* _EXCERPTED DATA_:
(* ===== verification/RadiusDaemon.v ===== *)
(** * internal/radius: the authentication handlers

    [handleRequest], [handleAuth], [applyRateLimit] (handlers.go), [handleMAB]
    (mab.go), the EAP-MSCHAPv2 conversation (eap_handler.go, eap_session.go)
    and the outcome accounting (daemon.go), over the components they use.

    A handler is a function on the daemon's state. What it writes to the NAS,
    the outcomes it counts and the subscriber records it reads are appended to
    the state's trace, newest last. One packet is handled at one instant: the
    clock readings a handler makes are taken to be equal. The EAP session
    object is shared by pointer between the store and the handler; the handler
    saves it in the same step it changes it, so the model stores values. *)

From S2P Require Import Prelude GoStrings LocalCache EAP Identity Guard MSCHAPv2.
From S2P Require Import VerifierCache Nas.

Local Open Scope Z_scope.

Module Daemon.

Import Identity.

(** ** What the daemon calls outside the repository *)

(** The RADIUS packet library's setters ([true]: no error) and bcrypt. *)
Class Library : Type := {
  NewVendorSpecific : Z -> list Z -> option (list Z);
  EAPMessage_Set : list Z -> bool;
  State_Set : string -> bool;
  MessageAuthenticator_Set : list Z -> bool;
  CompareHashAndPassword : string -> string -> bool
}.

(** [DBQuerier]: the subscriber lookup the daemon is given. It may fail
    ([Err]), find nobody ([Ok None]), and change the state behind it (a cache
    fills). *)
Class DBQuerier (DB : Type) : Type :=
  GetSubscriberByUsername : Z -> string -> DB -> result unit (option Subscriber) * DB.

(** ** Packets *)

Definition CodeAccessRequest : Z := 1.
Definition CodeAccessAccept : Z := 2.
Definition CodeAccessReject : Z := 3.
Definition CodeAccountingRequest : Z := 4.
Definition CodeAccountingResponse : Z := 5.
Definition CodeAccessChallenge : Z := 11.

(** A request, as the attribute getters read it. *)
Record Request : Type := MkRequest {
  Code : Z;
  RemoteAddr : Nas.Addr;
  UserName : string;
  UserPassword : string;
  EAPMessage : list Z;
  State_ : string
}.

Record Response : Type := MkResponse {
  resp_Code : Z;
  resp_EAPMessage : option (list Z);
  resp_State : option string;
  resp_Attrs : list Nas.Attr;
  resp_MessageAuthenticator : bool
}.

Definition respond (code : Z) : Response := MkResponse code None None [] false.

(** ** EAP sessions *)

Inductive EAPStage : Type :=
| StageIdentityRequested
| StageChallengeIssued
| StageAwaitingSuccessAck.
Lemma finish_inv s l1 ct l2 rd o :
  running s = l1 ++ ct :: l2 -> queue_inv s ->
  queue_inv (MkSystem (finish (clock s) rd ct o (tbl s)) (clock s) (l1 ++ l2)
               ((ct_id ct, o) :: log s)).
Proof.
  intros Hrun [Hf Hr Hs Hc Hg Hu Ht]. rewrite Hrun in Hs, Hr.
  destruct (Hr ct) as (r & e & Hrow & Hst & Hct & _); [set_solver |].
  destruct (finish_row (clock s) rd ct o (tbl s) r Hrow Hct) as (Hnext & Hother & Hself).
  rewrite map_app in Hs. simpl in Hs.
  pose proof (Hc _ _ Hrow) as Hcr. unfold counted in Hcr. rewrite Hst in Hcr.
  assert (NoDup (map ct_id (l1 ++ l2)) /\ forall ct', ct' ∈ l1 ++ l2 -> ct_id ct' <> ct_id ct)
    as [Hnd Hne].
  { rewrite map_app. apply NoDup_app in Hs as (H1 & H12 & [H2 H3]%NoDup_cons). split.
    - apply NoDup_app. split; [done |]. split; [| done]. intros x Hx Hx2.
      apply (H12 x Hx). by right.
    - intros ct' [Hin | Hin]%elem_of_app Heq.
      + apply (H12 (ct_id ct)); [rewrite <- Heq; by apply list_elem_of_fmap_2 | by left].
      + apply H2. rewrite <- Heq. by apply list_elem_of_fmap_2. }
  constructor; simpl.
  - rewrite Hnext. intros id r' Hid. destruct (decide (id = ct_id ct)) as [-> | Hd]; [eauto |].
    rewrite Hother in Hid by done. eauto.
  - intros ct' Hin. rewrite Hother by auto. apply Hr. set_solver.
  - done.
  - intros id r' Hid. destruct (decide (id = ct_id ct)) as [-> | Hd].
    + rewrite Hid in Hself. destruct Hself as (_ & Hm & Hself). unfold counted.
      rewrite failures_cons, successes_cons, Z.eqb_refl. simpl.
      destruct (status r'), o; simpl; try done; try (by destruct Hself); rewrite ?Hm; lia.
    + rewrite Hother in Hid by done. apply counted_other; eauto.
  - intros id Hid. rewrite successes_cons. simpl. destruct (decide (id = ct_id ct)) as [-> | Hd].
    + rewrite Z.eqb_refl. destruct o; simpl; lia.
    + rewrite Hother in Hid by done. replace (ct_id ct =? id) with false by lia. simpl.
      pose proof (Hg id Hid). lia.
  - rewrite Hnext. intros id Hid. rewrite failures_cons, successes_cons. simpl.
    pose proof (Hf _ _ Hrow). replace (ct_id ct =? id) with false by lia. by apply Hu.
  - assert (forall id r', rows (finish (clock s) rd ct o (tbl s)) !! id = Some r' ->
      exists r0, rows (tbl s) !! id = Some r0 /\ task_id r0 = task_id r') as Hback.
    { intros id r' Hid. destruct (decide (id = ct_id ct)) as [-> | Hd].
      - rewrite Hid in Hself. exists r. split; [done |]. by destruct Hself.
      - rewrite Hother in Hid by done. eauto. }
    intros id id' a b tid (a' & Ha & Hea)%Hback (b' & Hb & Heb)%Hback H1 H2.
    eapply (Ht id id' a' b' tid); congruence.
Qed.
(* ===== verification/SessionHistory.v ===== *)
(** * internal/db/fup.go: the session history and the queries on it

    [subscriber_session_history], [subscribers], [plans], [cgnat_allocations]
    and [lea_audit_log] as values, one function per method of [FUPStore]. Each
    method is one SQL statement, hence one atomic step. Instants are numbers
    on PostgreSQL's clock; [up] says whether the statement could be executed.
    The columns this store neither reads nor writes are left out, and length
    limits of VARCHAR columns are not modelled. *)

From S2P Require Import Prelude GoStrings.

Local Open Scope Z_scope.

Module History.

(** What the store relies on PostgreSQL for: [inet] and [cidr] input, as the
    canonical text or [None] for an input error, and the text collation. *)
Class Postgres : Type := {
  inet : string -> option string;
  cidr : string -> option string;
  text_le : string -> string -> bool
}.

Record SessionRow : Type := MkSessionRow {
  row_id : Z;
  subscriber_id : Z;
  session_id : string;
  nas_ip_address : string;
  assigned_ipv4 : option string;
  assigned_ipv6_prefix : option string;
  start_time : Z;
  stop_time : option Z;
  input_octets : Z;
  output_octets : Z;
  terminate_cause : option string
}.

Record SubscriberRow : Type := MkSubscriberRow {
  username : string;
  status : string;
  plan_id : Z;
  fup_active : bool;
  speed_override_rate_limit : option string;
  speed_override_expires_at : option Z
}.

Record PlanRow : Type := MkPlanRow {
  rate_limit_string : string;
  fup_threshold_bytes : Z;
  fup_throttle_string : option string
}.

Record CgnatRow : Type := MkCgnatRow {
  c_subscriber_id : Z;
  public_ip : string;
  port_start : Z;
  port_end : Z;
  allocated_at : Z;
  released_at : option Z
}.

Record AuditRow : Type := MkAuditRow {
  accessor_identity : string;
  accessor_role : string;
  queried_public_ip : string;
  queried_port : option Z;
  queried_timestamp : Z;
  result_subscriber_id : option Z;
  result_row_count : Z
}.

Record DB : Type := MkDB {
  history : list SessionRow;
  next_row : Z;
  subscribers : gmap Z SubscriberRow;
  plans : gmap Z PlanRow;
  cgnat : list CgnatRow;
  lea_audit_log : list AuditRow
}.

Inductive error : Type := ErrNotFound | ErrQuery.

Definition with_history (f : list SessionRow -> list SessionRow) (d : DB) : DB :=
  MkDB (f (history d)) (next_row d) (subscribers d) (plans d) (cgnat d) (lea_audit_log d).
Definition with_subscriber (id : Z) (f : SubscriberRow -> SubscriberRow) (d : DB) : DB :=
  MkDB (history d) (next_row d) (alter f id (subscribers d)) (plans d) (cgnat d) (lea_audit_log d).

Definition is_open (r : SessionRow) : bool :=
  match stop_time r with None => true | Some _ => false end.

(** [WHERE session_id = $1 AND stop_time IS NULL] *)
Definition open_for (sid : string) (r : SessionRow) : bool :=
  String.eqb (session_id r) sid && is_open r.

Definition nullif_empty (s : string) : option string :=
  if String.eqb s EmptyString then None else Some s.

Section Store.
Context `{Postgres}.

* _ASSIGNMENT_: Look above for the line with "State_Set : string -> bool;" and the line with "Definition CodeAccessReject : Z := 3.". Retype those two lines and every line between them exactly, adding nothing.

* _THE COMPLETED TASK_:
  State_Set : string -> bool;
  MessageAuthenticator_Set : list Z -> bool;
  CompareHashAndPassword : string -> string -> bool
}.

(** [DBQuerier]: the subscriber lookup the daemon is given. It may fail
    ([Err]), find nobody ([Ok None]), and change the state behind it (a cache
    fills). *)
Class DBQuerier (DB : Type) : Type :=
  GetSubscriberByUsername : Z -> string -> DB -> result unit (option Subscriber) * DB.

(** ** Packets *)

Definition CodeAccessRequest : Z := 1.
Definition CodeAccessAccept : Z := 2.
Definition CodeAccessReject : Z := 3.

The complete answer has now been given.